A tricky scenario that needs to be handled with care – firstly, congrats on landing an interview. Assuming you have adequately prepared and done your research with regards to the role and organisation, I would suggest you confirm how long the interview will take and countercheck the location. Once you have this information to-hand you can request an interview slot during your lunchbreak, or before/after work. Some potential employers may be willing to interview you over the weekend in some cases.
If none of these options are feasible, I would suggest you apply for a leave day from your current employer, and utilise it fully to prepare and attend your interview without feeling under pressure.
I recently attended an interview and felt really interrogated. The interviewer kept trying to find out why I left my previous employer. To prevent this in the future, could you please advise me on how to go about such questions on why have you left your former workplace?

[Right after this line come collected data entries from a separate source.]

(** Every label reference of the program is a backward reference. *)
Definition backwardOnly (labelMap : gmap string nat)
    (program : list Directive) : bool :=
  forallb (fun b : bool => b) (imap (refersBack labelMap program) program).

(** The offset at which a directive is placed when the running offset is
    [byteOffset]. *)
Definition placedAt (d : Directive) (byteOffset : Z) : Z :=
  if Token_eqb (getToken d) DATA then alignData byteOffset else byteOffset.

(** A program with backward references only: a loop that counts down. *)
Definition countdownProgram : list Directive :=
  [InstrImm Asm.LDAC 5; Label "loop" 0; InstrImm Asm.LDBC 1;
   InstrOp Asm.SUB; InstrLabel Asm.BRZ "loop" 0; InstrLabel Asm.BR "loop" 0;
   Data 7].

Definition countdownLabels : gmap string nat := {[ "loop" := 1%nat ]}.

(** Two vectors with the same skeleton that hold the same directives below
    index [i]. *)
Definition agreeBelow (i : nat) (P Q : list Directive) : Prop :=
  map skeleton P = map skeleton Q /\
  forall j, (j < i)%nat -> P !! j = Q !! j.

(** Every label reference names a label whose declaration, as the label map
    has it, stands in front of the reference. *)
Definition backRefs (labelMap : gmap string nat) (P : list Directive) : Prop :=
  forall k token label v,
    P !! k = Some (InstrLabel token label v) ->
    exists j, labelMap !! label = Some j /\ (j < k)%nat.

(** What [createLabelMap] establishes and the layout relies on: the only
    directives with the token IDENTIFIER are labels, the entries of the map
    point to labels, and (third part) every reference has an entry. *)
Definition layoutReady (labelMap : gmap string nat) (P : list Directive)
    : Prop :=
  (forall k d, P !! k = Some d -> getToken d = IDENTIFIER ->
               isLabel (Some d) = true) /\
  (forall label j, labelMap !! label = Some j -> isLabel (P !! j) = true) /\
  (forall k token label v,
      P !! k = Some (InstrLabel token label v) ->
      is_Some (labelMap !! label)).

(** *** Running emitted code *)

(** The value an instruction directive carries as its operand. *)
Definition operand (d : Directive) : option Z :=
  match d with
  | InstrImm _ immValue => Some immValue
  | InstrLabel _ _ labelValue => Some labelValue
  | _ => None
  end.

(** The bytes [bytes] stand in the memory image [m] from byte address
    [start] on. *)
Definition imageAt (m : Z -> Z) (start : Z) (bytes : list Z) : Prop :=
  forall (k : nat) b, bytes !! k = Some b -> byteAt m (start + Z.of_nat k) = b.

(** What the prefix chain that the emitter writes for the operand [v] leaves
    in [oreg] when the simulator has fetched the last byte of the
    instruction: every NFIX sets bits 8 to 31 and keeps only the nibble
    that was fetched with it. *)
Definition decodedOperand (v : Z) : Z :=
  if v <? 0 then Z.lor 4294967040 (Z.land v 255) else v.

Section Steps.
Context {E : Encoding} {H : HostIO}.

(** [n] iterations of the loop body of [run], whatever [running] is. *)
Fixpoint steps (n : nat) (p : Processor) : outcome Processor :=
  match n with
  | O => Returns p
  | S n' => p' <- step p ;; steps n' p'
  end.
End Steps.

(** A processor of the example host with [bytes] loaded at address 0 of a
    zeroed memory, about to fetch at address 0. *)
Definition imageProcessor (bytes : list Z) : @Processor logHost :=
  @mkProcessor logHost 0 0 0 0 0 (storeBytes (fun _ => 0) 0 bytes)
               [] true false 0 0.

(** The same with the bytes at the address [start], and [pc] on them. *)
Definition imageProcessorAt (start : Z) (bytes : list Z)
    : @Processor logHost :=
  @mkProcessor logHost start 0 0 0 0 (storeBytes (fun _ => 0) start bytes)
               [] true false 0 0.

(** *** Simulator states *)

Section SimulatorStates.
Context {E : Encoding} {H : HostIO}.

(** The state dispatches the system call EXIT. *)
Definition atExit (p1 : Processor) : Prop :=
  toInstr (instrEnum p1) = Some Hex.OPR /\
  toOprInstr (oreg p1) = Some Hex.SVC /\
  toSyscall (areg p1) = Some Hex.EXIT.

(** The memory write of the instruction that the state dispatches, if it
    has one: the word index and the value. *)
Definition memoryWrite (p1 : Processor) : option (Z * Z) :=
  match toInstr (instrEnum p1) with
  | Some Hex.STAM => Some (oreg p1, areg p1)
  | Some Hex.STAI => Some (u32 (Z.shiftr (breg p1) 2 + oreg p1), areg p1)
  | Some Hex.OPR =>
      match toOprInstr (oreg p1), toSyscall (areg p1) with
      | Some Hex.SVC, Some Hex.READ =>
          let sp := Z.shiftr (memory p1 1) 2 in
          Some (u32 (sp + 1),
                u32 (fst (input (fileIO p1) (memory p1 (u32 (sp + 2))))))
      | _, _ => None
      end
  | _ => None
  end.

(** The members of type [uint32_t] hold 32-bit values. *)
Definition wordState (p : Processor) : Prop :=
  in_u32 (pc p) /\ in_u32 (areg p) /\ in_u32 (breg p) /\ in_u32 (oreg p) /\
  forall i, in_u32 (memory p i).
End SimulatorStates.

(** A processor about to execute [STAM 0] with 5 in [areg], under the
    numbering [specEncoding]: every memory word holds the byte [STAM|0] in
    its low lane. *)
Definition atStore : @Processor logHost :=
  @mkProcessor logHost 0 5 0 0 0 (fun _ => 176) [] true false 0 0.

(** *** The length the layout assumes and the size that is emitted

    How many bytes the emitted size of a label reference exceeds the
    length [instrLen] that the layout subtracted, depending on the
    distance from the instruction to its target: one more for the
    distances that give a displacement from -16 to -1, which is emitted
    with a prefix, one less for the distances [16^k + k], whose
    displacement [16^k - 1] needs one nibble less than the displacement
    tried before it. *)
Definition sizeGap (distance : Z) : Z :=
  if (-15 <=? distance) && (distance <=? 0) then 1
  else if existsb (fun k => distance =? 16 ^ k + k) [1; 2; 3; 4; 5; 6; 7]
       then -1
       else 0.

(* ===================================================================== *)
(** * The lexer on the characters of the file, asm.cpp *)
(* ===================================================================== *)

Module Scanner.

(** The value [EOF] of <cstdio>, and of [lastChar] after the assignment
    [lastChar = EOF]: [char] is a signed type on the targets, so the
    comparisons [lastChar == EOF] can succeed. *)
Definition EOF : Z := -1.

(** The classification functions of <cctype> in the C locale. *)
Definition isspace (c : Z) : bool := (c =? 32) || ((9 <=? c) && (c <=? 13)).
Definition isdigit (c : Z) : bool := (48 <=? c) && (c <=? 57).
Definition isalpha (c : Z) : bool :=
  ((65 <=? c) && (c <=? 90)) || ((97 <=? c) && (c <=? 122)).
Definition isalnum (c : Z) : bool := isalpha c || isdigit c.

(** They are defined on the values of [unsigned char] and on [EOF]; any
    other argument, a negative [char] that is not -1, is undefined
    behaviour. *)
Definition classified (c : Z) : bool :=
  (c =? EOF) || ((0 <=? c) && (c <=? 255)).

Definition ctype (f : Z -> bool) (c : Z) : outcome bool :=
  if classified c then Returns (f c) else Undefined (OutOfBounds c).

This is a frequent question that you will encounter in a first-round interview and a very legitimate one at that. A potential employer has the right to understand why you would want to leave your place of work as it gives them an insight into your core motivation and ability to problem-solve. Rule number 1, never talk negatively about your current employer (even if the situation is dire) – be honest without incriminating yourself.
Tell them that your growth path is limited, or that you would like to transfer your skillset to a different sector/industry. Talk about your interest in your potential employer (interviewer) and pick out two or three things that entice you about working with them (eg market share, training opportunities, or a senior leader who could become a potential mentor). In short, be prepared to be answer this question as it almost always comes up during an interview.
Could you provide tips on what to say when you are asked about your salary expectations during an interview?
From my experience in recruitment, a candidate can usually expect an increment of between 20-50% from their current salary. Anything beyond this will make you come across as ‘greedy’ or overly-ambitious. Share your current package (don’t forget to detail any perks/benefits that you are currently eligible for), most employers will use your current salary as a starting point. Create a personal budget, be clear on what you need to be comfortable in your budget and mark this up by say 20%. When asked why you expect an increment, explain that taking on a new role and adjusting to a new environment comes at a risk; also explain that you have personal financial goals that you would like to realise.
Something else to note is that candidates move jobs for a variety of reasons. I once met a candidate who took a job with one of our clients for less than they were previously earning simply because the new employer was closer to home, therefore allowing the candidate to spend less time in traffic. She was spending 4 hours per day commuting to and from work and felt her family life was suffering as a result. Think outside the box, and really ask yourself why you are contemplating a job-move in the first place.